Top of Entries supplied

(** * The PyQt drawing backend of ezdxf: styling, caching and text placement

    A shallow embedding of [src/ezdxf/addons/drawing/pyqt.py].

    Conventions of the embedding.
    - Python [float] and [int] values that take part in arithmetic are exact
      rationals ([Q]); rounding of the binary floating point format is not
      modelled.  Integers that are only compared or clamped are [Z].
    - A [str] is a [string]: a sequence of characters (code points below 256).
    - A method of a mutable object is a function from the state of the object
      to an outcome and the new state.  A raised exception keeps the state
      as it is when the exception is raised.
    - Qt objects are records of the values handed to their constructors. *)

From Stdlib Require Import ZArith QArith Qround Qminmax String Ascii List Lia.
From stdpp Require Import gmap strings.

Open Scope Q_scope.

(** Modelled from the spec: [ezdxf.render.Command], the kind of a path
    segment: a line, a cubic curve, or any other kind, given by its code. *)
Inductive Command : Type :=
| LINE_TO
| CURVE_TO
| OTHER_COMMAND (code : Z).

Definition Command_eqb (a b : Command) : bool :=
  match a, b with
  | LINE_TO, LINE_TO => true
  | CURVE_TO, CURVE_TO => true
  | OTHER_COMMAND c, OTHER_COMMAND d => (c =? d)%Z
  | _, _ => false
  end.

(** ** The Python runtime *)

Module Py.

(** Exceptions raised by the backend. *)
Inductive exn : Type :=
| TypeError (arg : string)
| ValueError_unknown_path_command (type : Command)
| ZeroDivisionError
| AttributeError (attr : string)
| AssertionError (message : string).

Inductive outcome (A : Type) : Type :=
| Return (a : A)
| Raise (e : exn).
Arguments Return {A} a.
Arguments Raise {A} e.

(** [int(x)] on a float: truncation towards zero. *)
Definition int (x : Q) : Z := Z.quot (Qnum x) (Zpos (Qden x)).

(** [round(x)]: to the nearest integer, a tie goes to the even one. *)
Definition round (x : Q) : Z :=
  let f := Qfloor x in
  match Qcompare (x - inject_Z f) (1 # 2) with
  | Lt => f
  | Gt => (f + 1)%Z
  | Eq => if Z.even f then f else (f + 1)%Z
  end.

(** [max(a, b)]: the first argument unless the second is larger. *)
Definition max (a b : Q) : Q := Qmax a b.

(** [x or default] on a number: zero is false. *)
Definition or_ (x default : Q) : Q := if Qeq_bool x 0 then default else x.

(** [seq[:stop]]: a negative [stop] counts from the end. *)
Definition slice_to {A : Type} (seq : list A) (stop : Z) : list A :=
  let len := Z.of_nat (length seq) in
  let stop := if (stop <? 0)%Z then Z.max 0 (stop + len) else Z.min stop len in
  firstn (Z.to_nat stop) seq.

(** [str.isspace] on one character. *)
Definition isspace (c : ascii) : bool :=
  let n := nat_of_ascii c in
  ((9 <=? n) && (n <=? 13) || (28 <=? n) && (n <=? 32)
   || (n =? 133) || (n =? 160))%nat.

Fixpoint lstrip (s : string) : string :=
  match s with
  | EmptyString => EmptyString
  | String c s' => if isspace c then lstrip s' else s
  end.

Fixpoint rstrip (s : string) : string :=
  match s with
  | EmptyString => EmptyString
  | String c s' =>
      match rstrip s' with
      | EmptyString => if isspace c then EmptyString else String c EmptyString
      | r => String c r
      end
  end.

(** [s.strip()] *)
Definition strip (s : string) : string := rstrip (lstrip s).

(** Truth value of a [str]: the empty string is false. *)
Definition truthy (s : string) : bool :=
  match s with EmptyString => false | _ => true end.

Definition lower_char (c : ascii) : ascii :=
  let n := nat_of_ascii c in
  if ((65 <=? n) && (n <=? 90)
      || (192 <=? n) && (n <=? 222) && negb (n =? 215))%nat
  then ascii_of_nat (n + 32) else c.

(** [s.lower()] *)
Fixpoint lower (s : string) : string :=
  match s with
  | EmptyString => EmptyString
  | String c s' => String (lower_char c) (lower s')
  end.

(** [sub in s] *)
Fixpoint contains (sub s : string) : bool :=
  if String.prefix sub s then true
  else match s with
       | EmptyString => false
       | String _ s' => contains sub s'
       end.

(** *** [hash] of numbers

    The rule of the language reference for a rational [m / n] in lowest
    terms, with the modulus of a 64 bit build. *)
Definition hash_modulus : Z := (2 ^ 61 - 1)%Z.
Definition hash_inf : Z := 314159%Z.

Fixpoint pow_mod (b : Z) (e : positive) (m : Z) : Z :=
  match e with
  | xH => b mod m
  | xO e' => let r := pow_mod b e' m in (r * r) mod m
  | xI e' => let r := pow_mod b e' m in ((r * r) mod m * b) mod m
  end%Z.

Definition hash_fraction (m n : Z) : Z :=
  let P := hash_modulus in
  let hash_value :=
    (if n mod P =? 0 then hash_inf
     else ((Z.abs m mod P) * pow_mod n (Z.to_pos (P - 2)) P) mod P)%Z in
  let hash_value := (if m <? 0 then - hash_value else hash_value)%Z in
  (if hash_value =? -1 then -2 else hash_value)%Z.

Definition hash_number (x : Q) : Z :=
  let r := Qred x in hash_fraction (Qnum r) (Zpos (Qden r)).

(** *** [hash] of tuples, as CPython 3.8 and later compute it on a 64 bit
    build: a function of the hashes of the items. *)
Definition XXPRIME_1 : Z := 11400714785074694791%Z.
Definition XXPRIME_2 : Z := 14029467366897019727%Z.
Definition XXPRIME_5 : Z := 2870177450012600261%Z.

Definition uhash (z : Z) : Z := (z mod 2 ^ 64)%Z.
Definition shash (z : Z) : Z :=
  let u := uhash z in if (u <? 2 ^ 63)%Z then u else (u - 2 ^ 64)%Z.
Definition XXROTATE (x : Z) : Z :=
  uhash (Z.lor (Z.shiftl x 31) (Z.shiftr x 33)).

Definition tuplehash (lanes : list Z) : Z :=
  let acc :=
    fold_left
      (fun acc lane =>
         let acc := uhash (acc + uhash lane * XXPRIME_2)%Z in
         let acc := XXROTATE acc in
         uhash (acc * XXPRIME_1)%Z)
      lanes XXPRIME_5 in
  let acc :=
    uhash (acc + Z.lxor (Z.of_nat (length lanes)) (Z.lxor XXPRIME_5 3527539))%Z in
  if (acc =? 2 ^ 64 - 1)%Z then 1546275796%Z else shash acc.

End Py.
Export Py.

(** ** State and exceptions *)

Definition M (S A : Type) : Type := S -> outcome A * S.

Bottom of Entries supplied

## Prompt
Retype exactly the lines above, from the one with "CURVE_TO => true" through the one with "(** [seq[:stop]]: a", inclusive.

## Answer for the task
  | CURVE_TO, CURVE_TO => true
  | OTHER_COMMAND c, OTHER_COMMAND d => (c =? d)%Z
  | _, _ => false
  end.

(** ** The Python runtime *)

Module Py.

(** Exceptions raised by the backend. *)
Inductive exn : Type :=
| TypeError (arg : string)
| ValueError_unknown_path_command (type : Command)
| ZeroDivisionError
| AttributeError (attr : string)
| AssertionError (message : string).

Inductive outcome (A : Type) : Type :=
| Return (a : A)
| Raise (e : exn).
Arguments Return {A} a.
Arguments Raise {A} e.

(** [int(x)] on a float: truncation towards zero. *)
Definition int (x : Q) : Z := Z.quot (Qnum x) (Zpos (Qden x)).

(** [round(x)]: to the nearest integer, a tie goes to the even one. *)
Definition round (x : Q) : Z :=
  let f := Qfloor x in
  match Qcompare (x - inject_Z f) (1 # 2) with
  | Lt => f
  | Gt => (f + 1)%Z
  | Eq => if Z.even f then f else (f + 1)%Z
  end.

(** [max(a, b)]: the first argument unless the second is larger. *)
Definition max (a b : Q) : Q := Qmax a b.

(** [x or default] on a number: zero is false. *)
Definition or_ (x default : Q) : Q := if Qeq_bool x 0 then default else x.

(** [seq[:stop]]: a negative [stop] counts from the end. *)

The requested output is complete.